PROBLEM REQUIREMENTS:
Take the material below and output exactly the run of lines from the one containing "other field keeps Go's zero value. *)" down to the one containing "[errorInfo e].", with both included.

SOURCE DATA:
----------

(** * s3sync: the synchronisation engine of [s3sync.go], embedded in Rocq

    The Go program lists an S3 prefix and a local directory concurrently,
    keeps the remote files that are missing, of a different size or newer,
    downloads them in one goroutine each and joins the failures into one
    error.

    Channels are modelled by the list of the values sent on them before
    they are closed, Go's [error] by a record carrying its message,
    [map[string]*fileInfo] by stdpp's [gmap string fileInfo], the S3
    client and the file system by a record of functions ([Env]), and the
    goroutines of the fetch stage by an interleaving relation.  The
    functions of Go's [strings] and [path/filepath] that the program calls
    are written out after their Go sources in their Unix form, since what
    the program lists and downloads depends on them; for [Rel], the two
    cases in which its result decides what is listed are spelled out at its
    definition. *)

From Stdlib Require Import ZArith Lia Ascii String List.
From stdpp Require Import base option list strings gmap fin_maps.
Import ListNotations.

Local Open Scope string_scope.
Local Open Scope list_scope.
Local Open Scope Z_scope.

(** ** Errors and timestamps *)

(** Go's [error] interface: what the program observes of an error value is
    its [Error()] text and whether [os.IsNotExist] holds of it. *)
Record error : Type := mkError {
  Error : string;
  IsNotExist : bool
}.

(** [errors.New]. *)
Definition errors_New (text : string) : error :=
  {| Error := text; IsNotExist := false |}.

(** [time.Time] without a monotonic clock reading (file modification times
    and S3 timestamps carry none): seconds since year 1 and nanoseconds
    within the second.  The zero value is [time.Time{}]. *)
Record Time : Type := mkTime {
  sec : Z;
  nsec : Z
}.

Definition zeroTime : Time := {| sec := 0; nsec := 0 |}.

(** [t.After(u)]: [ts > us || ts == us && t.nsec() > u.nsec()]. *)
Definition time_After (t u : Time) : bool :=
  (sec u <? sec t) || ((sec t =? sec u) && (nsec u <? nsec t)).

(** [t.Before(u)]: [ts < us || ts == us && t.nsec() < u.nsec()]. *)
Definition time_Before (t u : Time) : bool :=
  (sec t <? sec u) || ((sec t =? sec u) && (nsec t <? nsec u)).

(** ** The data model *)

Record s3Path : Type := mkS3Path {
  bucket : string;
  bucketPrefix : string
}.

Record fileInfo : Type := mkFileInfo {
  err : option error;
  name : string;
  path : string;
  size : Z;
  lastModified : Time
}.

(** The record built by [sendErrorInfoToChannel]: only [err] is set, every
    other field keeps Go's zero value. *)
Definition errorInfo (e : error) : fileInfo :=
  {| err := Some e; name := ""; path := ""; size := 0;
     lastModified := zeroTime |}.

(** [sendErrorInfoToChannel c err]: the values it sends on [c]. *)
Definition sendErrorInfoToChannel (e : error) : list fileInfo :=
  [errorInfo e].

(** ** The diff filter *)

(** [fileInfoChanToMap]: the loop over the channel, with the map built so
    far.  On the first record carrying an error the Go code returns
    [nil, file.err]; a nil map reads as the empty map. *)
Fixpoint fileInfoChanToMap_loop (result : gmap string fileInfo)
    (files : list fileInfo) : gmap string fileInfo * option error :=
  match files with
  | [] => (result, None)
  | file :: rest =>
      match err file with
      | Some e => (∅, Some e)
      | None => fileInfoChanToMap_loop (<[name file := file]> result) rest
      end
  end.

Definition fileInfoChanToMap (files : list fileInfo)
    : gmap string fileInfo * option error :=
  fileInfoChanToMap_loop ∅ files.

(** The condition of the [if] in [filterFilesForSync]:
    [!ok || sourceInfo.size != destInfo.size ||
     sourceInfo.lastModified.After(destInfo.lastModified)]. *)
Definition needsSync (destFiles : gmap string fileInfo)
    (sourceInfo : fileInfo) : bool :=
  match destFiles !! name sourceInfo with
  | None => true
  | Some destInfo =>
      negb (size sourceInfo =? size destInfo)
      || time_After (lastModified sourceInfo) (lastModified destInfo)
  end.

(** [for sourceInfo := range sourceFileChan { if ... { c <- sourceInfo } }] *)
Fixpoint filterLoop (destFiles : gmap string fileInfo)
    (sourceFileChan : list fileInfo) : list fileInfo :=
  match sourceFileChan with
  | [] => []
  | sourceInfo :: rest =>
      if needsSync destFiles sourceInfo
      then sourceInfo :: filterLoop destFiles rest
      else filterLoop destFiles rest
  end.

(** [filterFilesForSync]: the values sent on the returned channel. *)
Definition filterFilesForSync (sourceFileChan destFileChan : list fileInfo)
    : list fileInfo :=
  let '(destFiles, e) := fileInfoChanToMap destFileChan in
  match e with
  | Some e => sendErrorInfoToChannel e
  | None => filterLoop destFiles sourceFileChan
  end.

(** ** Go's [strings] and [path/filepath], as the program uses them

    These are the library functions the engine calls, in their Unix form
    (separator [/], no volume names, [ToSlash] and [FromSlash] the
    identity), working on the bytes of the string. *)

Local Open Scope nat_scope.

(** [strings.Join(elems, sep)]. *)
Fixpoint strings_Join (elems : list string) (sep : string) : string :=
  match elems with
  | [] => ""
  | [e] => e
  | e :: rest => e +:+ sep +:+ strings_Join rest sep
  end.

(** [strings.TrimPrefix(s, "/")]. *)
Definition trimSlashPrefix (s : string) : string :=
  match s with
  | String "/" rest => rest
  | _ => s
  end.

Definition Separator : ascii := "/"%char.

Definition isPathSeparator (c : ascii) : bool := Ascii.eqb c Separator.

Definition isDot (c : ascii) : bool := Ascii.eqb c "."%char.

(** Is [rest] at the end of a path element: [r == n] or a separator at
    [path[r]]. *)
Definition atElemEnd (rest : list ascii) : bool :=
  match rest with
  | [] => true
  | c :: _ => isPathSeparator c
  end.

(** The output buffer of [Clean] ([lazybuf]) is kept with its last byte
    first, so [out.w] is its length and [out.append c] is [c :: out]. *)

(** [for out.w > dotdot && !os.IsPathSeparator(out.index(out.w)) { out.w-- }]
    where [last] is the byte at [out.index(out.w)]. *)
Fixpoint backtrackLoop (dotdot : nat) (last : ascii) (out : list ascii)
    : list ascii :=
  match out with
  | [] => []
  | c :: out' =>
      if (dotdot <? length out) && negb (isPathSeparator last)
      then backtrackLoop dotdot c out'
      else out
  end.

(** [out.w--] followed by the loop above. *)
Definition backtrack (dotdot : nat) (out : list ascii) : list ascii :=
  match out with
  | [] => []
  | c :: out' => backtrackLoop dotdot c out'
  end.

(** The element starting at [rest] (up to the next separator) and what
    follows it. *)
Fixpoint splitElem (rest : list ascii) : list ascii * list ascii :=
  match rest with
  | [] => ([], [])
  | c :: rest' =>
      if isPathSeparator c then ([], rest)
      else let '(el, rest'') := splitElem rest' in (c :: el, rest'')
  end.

----------

TASK RESULT:
    other field keeps Go's zero value. *)
Definition errorInfo (e : error) : fileInfo :=
  {| err := Some e; name := ""; path := ""; size := 0;
     lastModified := zeroTime |}.

(** [sendErrorInfoToChannel c err]: the values it sends on [c]. *)
Definition sendErrorInfoToChannel (e : error) : list fileInfo :=
  [errorInfo e].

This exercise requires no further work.